Barnes obtained three degrees in Physics: an AB from Hardin-Simmons University in 1933, an MS from Brown University under Robert Bruce Lindsay in 1936, and an honorary Sc.D. again from Hardin-Simmons University in 1950. His detractors have questioned his credentials based on the fact that his doctorate was honorary.

At the time that Barnes joined the Creation Research Society (CRS) in the early 1960s, he was the head of the Schellenger Research Laboratories at Texas Western College (now University of Texas at El Paso), where he was completing a textbook on electricity and magnetism, and on whose faculty he served from 1938 until he retired in 1981. Barnes headed one of the first projects of the CRS, to create a creationist high school biology text. Barnes served as the president of the CRS in the mid-1970s.

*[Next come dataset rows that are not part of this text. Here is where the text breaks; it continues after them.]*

(** A capture file name has room for both affixes: the prefix ends in
    an underscore, the suffix starts with a dot. *)
Lemma capture_decomposes (file : string) :
  isCapture file = true ->
  exists body, file = "screen_capture_" ++ body ++ ".webm".
Proof.
  unfold isCapture, startsWith. intros H. apply andb_true_iff in H.
  destruct H as [Hp Hs].
  destruct (prefix_split _ _ Hp) as (rest & ->).
  assert (Hrest : endsWith ".webm" rest = true).
  { destruct rest as [|a [|b [|c [|d [|e rest]]]]];
      try (vm_compute in Hs; discriminate).
    revert Hs. unfold endsWith. rewrite length_append.
    change (length "screen_capture_") with 15%nat.
    change (length ".webm") with 5%nat.
    set (tail := String a (String b (String c (String d (String e rest))))).
    assert (Hl : (5 <= length tail)%nat) by (cbn; lia).
    replace (15 + length tail - 5)%nat
      with (length "screen_capture_" + (length tail - 5))%nat
      by (change (length "screen_capture_") with 15%nat; lia).
    rewrite substring_skip. intros Hs.
    apply andb_true_iff in Hs. destruct Hs as [_ ->].
    rewrite andb_true_r. now apply Nat.leb_le. }
  destruct (endsWith_split _ _ Hrest) as (body & ->).
  now exists body.
Qed.

Lemma videoFileOf_tagOf (file : string) :
  isCapture file = true -> videoFileOf (tagOf file) = file.
Proof.
  intros H. destruct (capture_decomposes file H) as (body & ->).
  unfold tagOf. rewrite slice_tag. reflexivity.
Qed.
(** [_display] and [_decorations] run again, then the display style of
    [this._view] and [_updatePreviewEditor]: each reads the view state. *)
Definition recomputeForViewState (i : Inputs) (g : Graph) : Graph :=
  {| inputs := inputs g;
     display_value := _display i;
     layout_value := layout_value g;
     layout_reads := layout_reads g;
     decorations_value := _decorations i;
     drawn := _updatePreviewEditor i (keepUpdated_view i (drawn g)) |}.

Definition set_inputs (i : Inputs) (g : Graph) : Graph :=
  {| inputs := i;
     display_value := display_value g;
     layout_value := layout_value g;
     layout_reads := layout_reads g;
     decorations_value := decorations_value g;
     drawn := drawn g |}.

(** Modelled from the spec: the observable framework
    ([base/common/observable.js]) is not part of this file; by the spec,
    recomputation occurs synchronously whenever a dependency changes
    value.  A dependency of a derived or of an [autorun] is an observable
    it read when it last ran; what nothing reads is not computed, and a
    change of what is no dependency runs nothing. *)
Definition step (c : Change) (g : Graph) : Graph :=
  let i := changed c (inputs g) in
  let g := set_inputs i g in
  let g := if layoutDependsOn (layout_reads g) c then recomputeLayout i g else g in
  match c with
  | viewStateChange _ => recomputeForViewState i g
  | _ => g
  end.

(** The graph as the constructor leaves it; the point [positionTopLeft]
    gives in [i] is the one the observable behind [_hintTopLeft] holds at
    first. *)
Definition constructedGraph (i : Inputs) : Graph :=
  {| inputs := i;
     display_value := _display i;
     layout_value := _previewEditorLayoutInfo i;
     layout_reads := layoutReads i;
     decorations_value := _decorations i;
     drawn := constructed i |}.

Definition graphAfter (initial : Inputs) (changes : list Change) : Graph :=
  fold_left (fun g c => step c g) changes (constructedGraph initial).


(** The values of the graph are those of its current inputs. *)
Definition upToDate (g : Graph) : Prop :=
  display_value g = _display (inputs g)
  /\ layout_value g = _previewEditorLayoutInfo (inputs g)
  /\ layout_reads g = layoutReads (inputs g)
  /\ decorations_value g = _decorations (inputs g).
(** The request [page=-3&days=0]. *)
Lemma page_and_days_clamped_example :
  let args : gmap string string := {[ "dataset" := "ds"; "page" := "-3"; "days" := "0" ]} in
  pagination_params decimal_int args
    = inr (Z.max 1 (-3), effective_page_size 100, Z.max 1 0)
  ∧ (-3 < 1 → Z.max 1 (-3) = 1)
  ∧ (0 < 1 → Z.max 1 0 = 1)
  ∧ (∀ page page_size days,
       pagination_params decimal_int args = inr (page, page_size, days) →
       1 ≤ page ∧ 1 ≤ days ∧ 0 ≤ page_offset page page_size).
Proof.
  apply (page_and_days_clamped decimal_int
           {[ "dataset" := "ds"; "page" := "-3"; "days" := "0" ]} (-3) 100 0);
    vm_compute; reflexivity.
Defined.

(** ** Handlers *)

(** Bodies are inspected key by key; [simpl] leaves the lookups alone. *)
Arguments json_get : simpl never.

(** Unfolds one layer of a handler and its monadic plumbing. *)
Ltac unfold_handler :=
  repeat progress unfold run, get_datasets, parse_dataset, get_dashboard_health,
    get_schema, parse_with_conn, parse_rows, get_db_connection, int_arg,
    try_finally, try_except, exec, close, emit, lift, raise,
    assign_conn, read_conn, opened, submit, execute_query, query_names,
    getitem, status_of, body_of, trace_of,
    mbind, mret, M_bind, M_ret; simpl.

(** Replaces each database answer the goal waits for by what a hypothesis
    says about it. *)
Ltac use_answers :=
  repeat (unfold_handler;
          match goal with
          | H : int_of_arg _ _ _ _ = _ |- _ => rewrite H
          | H : pagination_params _ _ = _ |- _ => rewrite H
          | H : date_threshold_of _ _ = _ |- _ => rewrite H
          | H : db_connect _ = _ |- _ => rewrite H
          | H : db_select_one _ = _ |- _ => rewrite H
          | H : db_datasets _ _ = _ |- _ => rewrite H
          | H : db_opt_owl_count _ _ = _ |- _ => rewrite H
          | H : db_rule_breaks_count _ _ _ = _ |- _ => rewrite H
          | H : db_header_rows _ _ = _ |- _ => rewrite H
          | H : db_parse_rows _ _ _ _ _ _ = _ |- _ => rewrite H
          | H : db_rule_output_count _ _ = _ |- _ => rewrite H
          | H : db_aggregate _ _ _ = _ |- _ => rewrite H
          | H : db_schema_columns _ _ = _ |- _ => rewrite H
          | H : (_ =? _) = _ |- _ => rewrite H
          | H : _ !! _ = _ |- _ => rewrite H
          end);
  unfold_handler.

(** Splits a membership in an explicit log into its cases. *)
Ltac in_log H :=
  repeat (apply elem_of_cons in H as [H|H]; [try discriminate H|]);
  try (apply elem_of_nil in H; contradiction).

(** Splits [key ∈ query_names] into the four keys. *)
Ltac each_key H :=
  unfold query_names in H;
  repeat (apply elem_of_cons in H as [->|H]);
  [..|apply elem_of_nil in H; contradiction].

Section Health.

Variable py_int : string → string + Z.
Variable db : Db.
Implicit Types args : gmap string string.

Lemma results_lookup (f1 f2 f3 f4 : Frame) :
  let results : gmap string Frame :=
    <["businessUnits":=f4]> (<["dimensions":=f3]>
      (<["timeSeries":=f2]> (<["globalHealth":=f1]> ∅))) in
  results !! "globalHealth" = Some f1 ∧ results !! "timeSeries" = Some f2
  ∧ results !! "dimensions" = Some f3 ∧ results !! "businessUnits" = Some f4.
Proof. intros results. unfold results. split_and!; by simplify_map_eq. Qed.

(** C6. When the request reaches the verification query and it counts no
    fact, the answer is 404 with the four aggregates present and empty;
    the log shows the connection test, the verification and the close,
    and no aggregate query. *)
Theorem health_no_data_is_404 args (days : Z) :
  int_of_arg py_int args "days" 2 = inr days →
  db_connect db = None →
  db_select_one db = None →
  db_rule_output_count db days = inr 0 →
  let r := run (get_dashboard_health py_int db args) in
  status_of r = 404
  ∧ (∀ key, key ∈ query_names → json_get key (body_of r) = Some (JList []))
  ∧ (∀ c name d, Exec c (AggregateSql name d) ∉ trace_of r)
  ∧ trace_of r = [Open 0%nat; Exec 0%nat SelectOne;
                  Exec 0%nat (VerifyHealthSql days); Close 0%nat].
Proof.
  intros Hdays Hconnect Hselect Hcount. use_answers.
  split_and!; [done| | |done].
  - intros key Hkey. each_key Hkey; reflexivity.
  - intros c name d Hin. in_log Hin.
Qed.

(** C7. A failing aggregate query fails the request: whenever the log
    shows an aggregate query that the database answered with an
    exception, the status is 500 and the body has none of the four
    aggregates. A 200 answer carries all four, each being what its query
    returned; and no answer carries some of the four keys without the
    others. *)
Theorem health_all_or_nothing args :
  let r := run (get_dashboard_health py_int db args) in
  (∀ c name days e,
     Exec c (AggregateSql name days) ∈ trace_of r →
     db_aggregate db name days = inl e →
     status_of r = 500
     ∧ ∀ key, key ∈ query_names → json_get key (body_of r) = None)
  ∧ (status_of r = 200 →
     ∀ key, key ∈ query_names →
       ∃ days frame,
         Exec 0%nat (AggregateSql key days) ∈ trace_of r
         ∧ db_aggregate db key days = inr frame
         ∧ json_get key (body_of r) = Some (JList frame))
  ∧ ((∀ key, key ∈ query_names → is_Some (json_get key (body_of r)))
     ∨ (∀ key, key ∈ query_names → json_get key (body_of r) = None)).
Proof.
  assert (Hnone : ∀ (error type details : Json) key, key ∈ query_names →
            json_get key (JObj [("error", error); ("type", type);
                                ("details", details)]) = None).
  { intros error type details key Hkey. each_key Hkey; reflexivity. }
  destruct (int_of_arg py_int args "days" 2) as [msg|days] eqn:Hdays.
  { use_answers. split_and!; [|done|by right; apply Hnone].
    intros c name d e Hin. in_log Hin. }
  destruct (db_connect db) as [e0|] eqn:Hconnect.
  { use_answers. split_and!; [|done|by right; apply Hnone].
    intros c name d e Hin. in_log Hin. }
  destruct (db_select_one db) as [e0|] eqn:Hselect.
  { use_answers. split_and!; [|done|by right; apply Hnone].
    intros c name d e Hin. in_log Hin. }
  destruct (db_rule_output_count db days) as [e0|n] eqn:Hcount.
  { use_answers. split_and!; [|done|by right; apply Hnone].
    intros c name d e Hin. in_log Hin. }
  destruct (n =? 0) eqn:Hzero.
  { use_answers. split_and!; [|done|].
    - intros c name d e Hin. in_log Hin.
    - left. intros key Hkey. each_key Hkey; by eexists. }
  use_answers.
  destruct (db_aggregate db "globalHealth" days) as [e1|f1] eqn:H1,
           (db_aggregate db "timeSeries" days) as [e2|f2] eqn:H2,
           (db_aggregate db "dimensions" days) as [e3|f3] eqn:H3,
           (db_aggregate db "businessUnits" days) as [e4|f4] eqn:H4.
  all: simpl.
  all: try (destruct (results_lookup f1 f2 f3 f4) as (-> & -> & -> & ->); simpl).
  all: split_and!.
  all: try (intros c name d e Hin Hfail; in_log Hin; simplify_eq;
            first [congruence | split; [done|apply Hnone]]).
  all: try done.
  all: try (right; apply Hnone).
  - intros _ key Hkey. exists days.
    each_key Hkey; eexists; (split_and!; [|eassumption|reflexivity]);
      rewrite !elem_of_cons; naive_solver.
  - left. intros key Hkey. each_key Hkey; by eexists.
Qed.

Barnes claimed to calculate the half-life of the earth's magnetic field as approximately 1,400 years based on 130 years of empirical data. Some creationists have used Barnes' argument as evidence for a young earth, less than 10,000 years as suggested by the Bible. His critics discredit this concept, claiming that Barnes failed to take experimental uncertainties into account and used an obsolete model of the interior of the earth.